(ブルームバーグ):野村ホールディングス(HD)は、日本で法人向けの暗号資産(仮想通貨)取引事業を開始する計画だ。規制改革への期待感が高まる中で、取引高が数十兆円規模に上る国内市場に参入する。
野村HD子会社のレーザー・デジタル・ホールディングスは、日本の金融機関など法人顧客向けにサービスを提供するため、金融庁に暗号資産交換業者として登録を申請する準備を進めている。同社の最高経営責任者(CEO)ジェズ・モヒディーン氏が書面で明らかにした。スイスを拠点とする同社は現在、金融庁と事前協議しているという。
日本暗号資産等取引業協会(JVCEA)のデータによれば、証拠金取引を含めた日本の暗号資産取引額は、今年1-7月に前年同期比で倍増し、約33兆7000億円に達した。
世界のデジタル資産市場を刺激するトランプ米大統領の政策や、日本国内で税制改正や暗号資産を組み入れた上場投資信託(ETF)の解禁が予想されるといった動きが市場の追い風となっている。
モヒディーン氏は、レーザー・デジタルは、日本で「予想される変化を最大限活用する準備を進めている」と述べ、「日本参入は同国のデジタル資産エコシステムに対する当社の楽観的な見方を反映したものだ」と強調した。

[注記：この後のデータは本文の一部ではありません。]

(** The loop stops at the first index whose device group is found. *)
Lemma find_pipeline_first enumerator (k : nat) d :
  (k < 4)%nat ->
  (forall j, (j < k)%nat -> enumerator (device_match (N.of_nat j)) = None) ->
  enumerator (device_match (N.of_nat k)) = Some d ->
  find_pipeline enumerator kInstances = Some (Some d, acquisitions (S k)).
Proof.
  intros Hk Hbefore Hfound.
  assert (H0 : (0 < k)%nat -> enumerator (device_match 0) = None)
    by (intros; apply (Hbefore 0%nat); lia).
  assert (H1 : (1 < k)%nat -> enumerator (device_match 1) = None)
    by (intros; apply (Hbefore 1%nat); lia).
  assert (H2 : (2 < k)%nat -> enumerator (device_match 2) = None)
    by (intros; apply (Hbefore 2%nat); lia).
  unfold kInstances, acquisitions.
  destruct k as [|[|[|[|k]]]]; [| | | |lia];
    cbn [find_pipeline acquireMediaDevice dev_bind seq map N.of_nat].
  - change (N.of_nat 0) with 0%N in Hfound. rewrite Hfound. reflexivity.
  - change (N.of_nat 1) with 1%N in Hfound.
    rewrite H0, Hfound by lia. reflexivity.
  - change (N.of_nat 2) with 2%N in Hfound.
    rewrite H0, H1, Hfound by lia. reflexivity.
  - change (N.of_nat 3) with 3%N in Hfound.
    rewrite H0, H1, H2, Hfound by lia. reflexivity.
Qed.

(** With no device group at any index all four are queried, in order. *)
Lemma find_pipeline_none enumerator :
  (forall j, (j < 4)%nat -> enumerator (device_match (N.of_nat j)) = None) ->
  find_pipeline enumerator kInstances = Some (None, acquisitions 4).
Proof.
  intros Hnone.
  pose proof (Hnone 0%nat ltac:(lia)) as H0.
  pose proof (Hnone 1%nat ltac:(lia)) as H1.
  pose proof (Hnone 2%nat ltac:(lia)) as H2.
  pose proof (Hnone 3%nat ltac:(lia)) as H3.
  change (N.of_nat 0) with 0%N in H0. change (N.of_nat 1) with 1%N in H1.
  change (N.of_nat 2) with 2%N in H2. change (N.of_nat 3) with 3%N in H3.
  unfold kInstances, acquisitions.
  cbn [find_pipeline acquireMediaDevice dev_bind seq map].
  rewrite H0, H1, H2, H3. reflexivity.
Qed.

Lemma sensor_profile_kept name h : kept (sensor_profile name h) = kept h.
Proof.
  unfold sensor_profile.
  destruct (contains name "imx219"), (contains name "imx708"),
    (contains name "imx477"), (contains name "imx500"); reflexivity.
Qed.

Lemma scan_entity_kept st entity :
  kept (Scan.handler (scan_entity st entity)) = kept (Scan.handler st).
Proof.
  pose proof (sensor_profile_kept (MediaEntity.name entity) (Scan.handler st))
    as Hp.
  unfold scan_entity.
  destruct (contains (MediaEntity.name entity) "imx"),
    (contains (MediaEntity.name entity) "dw9807"),
    (contains (MediaEntity.name entity) "mipi_csi2_rx_subsystem"),
    (contains (MediaEntity.name entity) "ISPPipeline_accel"),
    (contains (MediaEntity.name entity) "v_proc_ss"),
    (contains (MediaEntity.name entity) "vcap_mipi_");
    first [reflexivity | exact Hp].
Qed.

Lemma scan_kept entities st :
  kept (Scan.handler (foldl scan_entity st entities)) = kept (Scan.handler st).
Proof.
  revert st. induction entities as [|e es IH]; intros st; simpl;
    [reflexivity|].
  rewrite IH. apply scan_entity_kept.
Qed.

(** Whatever [match] returns, the handler holds the device group the loop
    selected, and after the loop no further group is asked for. *)
Lemma match_keeps_selection h enumerator md tr0 b h' tr :
  find_pipeline enumerator kInstances = Some (md, tr0) ->
  match_ h enumerator = Some (b, h', tr) ->
  PipelineHandlerXISP.mediaDev_ h' = md
  /\ exists tr1, tr = tr0 ++ tr1 /\ Forall not_acquisition tr1.
Proof.
  intros Hfind Hm. unfold match_ in Hm. rewrite Hfind in Hm.
  cbn [dev_bind] in Hm.
  destruct md as [dev|].
  2:{ cbn in Hm. inversion Hm; subst. split; [reflexivity|].
      exists []. split; [reflexivity|constructor]. }
  pose proof (scan_kept (MediaDevice.entities dev)
                (Scan.mk (PipelineHandlerXISP.set_mediaDev h (Some dev))
                   None None None)) as Hk.
  set (st := foldl scan_entity _ _) in *.
  unfold kept in Hk. cbn in Hk.
  assert (Hmd : PipelineHandlerXISP.mediaDev_ (Scan.handler st) = Some dev)
    by congruence.
  clearbody st. clear Hk.
  follow_returns Hm; inversion Hm; subst; clear Hm;
    (split; [try exact Hmd; cbn; exact Hmd|]);
    eexists; (split; [reflexivity|]);
    repeat constructor.
Qed.

(** With no device group at any index [match] returns false after asking
    for all four. *)
Lemma match_none h enumerator :
  (forall j, (j < 4)%nat -> enumerator (device_match (N.of_nat j)) = None) ->
  match_ h enumerator =
    Some (false, PipelineHandlerXISP.set_mediaDev h None, acquisitions 4).
Proof.
  intros Hnone. unfold match_. rewrite (find_pipeline_none _ Hnone).
  cbn [dev_bind dev_ret]. rewrite app_nil_r. reflexivity.
Qed.

(** A system on which only instance 2 is present and whose devices open:
    [match] binds instance 2 and registers its camera. *)
Lemma match_instance2 h enumerator s :
  enumerator (device_match 0) = None ->
  enumerator (device_match 1) = None ->
  enumerator (device_match 2) = Some pipeline2 ->
  (forall e, e ∈ MediaDevice.entities pipeline2 ->
             hw_open (MediaEntity.name e) = 0%Z) ->
  create_sensor pipeline2_sensor = Some s ->
  exists h' tr1,
    match_ h enumerator = Some (true, h', acquisitions 3 ++ tr1)
    /\ Forall not_acquisition tr1
    /\ PipelineHandlerXISP.mediaDev_ h' = Some pipeline2
    /\ PipelineHandlerXISP.pipes_ h'
       = PipelineHandlerXISP.pipes_ h
         ++ [Pipe.mk "a0100000.v_proc_ss" "vcap_mipi_2_v_proc output 0"]
    /\ PipelineHandlerXISP.cameras_ h'
       = PipelineHandlerXISP.cameras_ h ++ [pipeline2_camera s].
Proof.
  intros H0 H1 H2 Hopen Hsensor.
  assert (Hfind : find_pipeline enumerator kInstances
                  = Some (Some pipeline2, acquisitions 3)).
  { apply (find_pipeline_first enumerator 2 pipeline2); [lia| |exact H2].
    intros [|[|j]] Hj; [exact H0|exact H1|lia]. }
  assert (Ho1 : hw_open "80052000.mipi_csi2_rx_subsystem" = 0%Z)
    by (apply (Hopen (MediaEntity.mk _ MEDIA_ENT_F_VID_IF_BRIDGE));
        unfold pipeline2; cbn; set_solver).
  assert (Ho2 : hw_open "a0090000.ISPPipeline_accel" = 0%Z)
    by (apply (Hopen (MediaEntity.mk _ MEDIA_ENT_F_PROC_VIDEO_PIXEL_FORMATTER));
        unfold pipeline2; cbn; set_solver).
  assert (Ho3 : hw_open "a0100000.v_proc_ss" = 0%Z)
    by (apply (Hopen (MediaEntity.mk _ MEDIA_ENT_F_PROC_VIDEO_SCALER));
        unfold pipeline2; cbn; set_solver).
  assert (Ho4 : hw_open "vcap_mipi_2_v_proc output 0" = 0%Z)
    by (apply (Hopen (MediaEntity.mk _ MEDIA_ENT_F_IO_V4L));
        unfold pipeline2; cbn; set_solver).
  unfold match_. rewrite Hfind. cbn [dev_bind].
  assert (Hscan :
    foldl scan_entity
      (Scan.mk (PipelineHandlerXISP.set_mediaDev h (Some pipeline2))
         None None None)
      (MediaDevice.entities pipeline2)
    = Scan.mk
        (PipelineHandlerXISP.mk (Some pipeline2) (Size.mk 2028 1520)
           MEDIA_BUS_FMT_SRGGB10_1X10 (Some pipeline2_sensor)
           (PipelineHandlerXISP.vcm_ h)
           (Some "80052000.mipi_csi2_rx_subsystem")
           (Some "a0090000.ISPPipeline_accel")
           (PipelineHandlerXISP.pipes_ h) (PipelineHandlerXISP.cameras_ h))
        (Some (MediaEntity.mk pipeline2_sensor MEDIA_ENT_F_CAM_SENSOR))
        (Some "a0100000.v_proc_ss") (Some "vcap_mipi_2_v_proc output 0"))
    by (vm_compute; reflexivity).
  rewrite Hscan. clear Hscan.
  cbn [Scan.handler Scan.resizer Scan.capture Scan.sensor_entity
       PipelineHandlerXISP.csi2rx_ PipelineHandlerXISP.xisp_
       dev_bind dev_ret emit open].
  rewrite Ho1, Ho2, Ho3, Ho4.
  cbn [Z.eqb negb dev_bind dev_ret emit open PipelineHandlerXISP.push_pipe
       PipelineHandlerXISP.pipes_ MediaEntity.function MediaEntity.name].
  change (create_sensor "imx500 3-001a") with (create_sensor pipeline2_sensor).
  rewrite Hsensor.
  destruct (PipelineHandlerXISP.pipes_ h) as [|p ps] eqn:Hp;
    cbn; rewrite ?Hp; (eexists _, _; split; [reflexivity|]);
    (split; [repeat constructor|]); repeat split; reflexivity.
Qed.

(** C6. Discovery asks for the candidate instances in ascending order
    0, 1, 2, 3 and selects the first whose device group is found: the
    groups asked for are exactly those up to the first found one, none is
    asked for afterwards, and the handler holds that group. With no group
    at all it returns false after the four queries. In particular, on a
    system where only instance 2 is present (and its devices open),
    discovery binds instance 2 and registers its camera. *)
Theorem discovery_first_match_wins h enumerator :
  (forall (k : nat) d,
      (k < 4)%nat ->
      (forall j, (j < k)%nat ->
                 enumerator (device_match (N.of_nat j)) = None) ->
      enumerator (device_match (N.of_nat k)) = Some d ->
      find_pipeline enumerator kInstances = Some (Some d, acquisitions (S k))
      /\ forall b h' tr,
           match_ h enumerator = Some (b, h', tr) ->
           PipelineHandlerXISP.mediaDev_ h' = Some d
           /\ exists tr1,
                tr = acquisitions (S k) ++ tr1 /\ Forall not_acquisition tr1)
  /\ ((forall j, (j < 4)%nat ->
                 enumerator (device_match (N.of_nat j)) = None) ->
      match_ h enumerator =
        Some (false, PipelineHandlerXISP.set_mediaDev h None, acquisitions 4))
  /\ (forall s,
        enumerator (device_match 0) = None ->
        enumerator (device_match 1) = None ->
        enumerator (device_match 2) = Some pipeline2 ->
        (forall e, e ∈ MediaDevice.entities pipeline2 ->
                   hw_open (MediaEntity.name e) = 0%Z) ->
        create_sensor pipeline2_sensor = Some s ->
        exists h' tr1,
          match_ h enumerator = Some (true, h', acquisitions 3 ++ tr1)
          /\ Forall not_acquisition tr1
          /\ PipelineHandlerXISP.mediaDev_ h' = Some pipeline2
          /\ PipelineHandlerXISP.cameras_ h'
             = PipelineHandlerXISP.cameras_ h ++ [pipeline2_camera s]).
Proof.
  split; [|split].
  - intros k d Hk Hbefore Hfound.
    pose proof (find_pipeline_first enumerator k d Hk Hbefore Hfound) as Hfind.
    split; [exact Hfind|].
    intros b h' tr Hm. exact (match_keeps_selection _ _ _ _ _ _ _ Hfind Hm).
  - apply match_none.
  - intros s H0 H1 H2 Hopen Hsensor.
    destruct (match_instance2 h enumerator s H0 H1 H2 Hopen Hsensor)
      as (h' & tr1 & Hm & Hacq & Hmd & _ & Hcam).
    exists h', tr1. auto.
Qed.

同氏によれば、登録が認められれば、同社は「ブローカー・ディーラー」として、日本で金融機関や暗号資産取引業者などを対象に業務を開始する予定だとしている。
国内では暗号資産が徐々に浸透している。大和証券グループ本社は1日、大和証券の全国の本支店で、顧客がビットコインとイーサリアムを担保に円資金を借りることができるサービスを開始した。
野村HD傘下のレーザー・デジタルは2022年に設立され、幅広いデジタル資産サービスを提供している。23年にはドバイで暗号資産ビジネスのフルライセンスを取得し、日本に現地法人も設立した。
野村HDの森内博之財務統括責任者(CFO)は今年7月の4-6月(第1四半期)の決算会見で、同社の欧州事業が赤字となった一因はレーザー・デジタルの不振にあったと説明していた。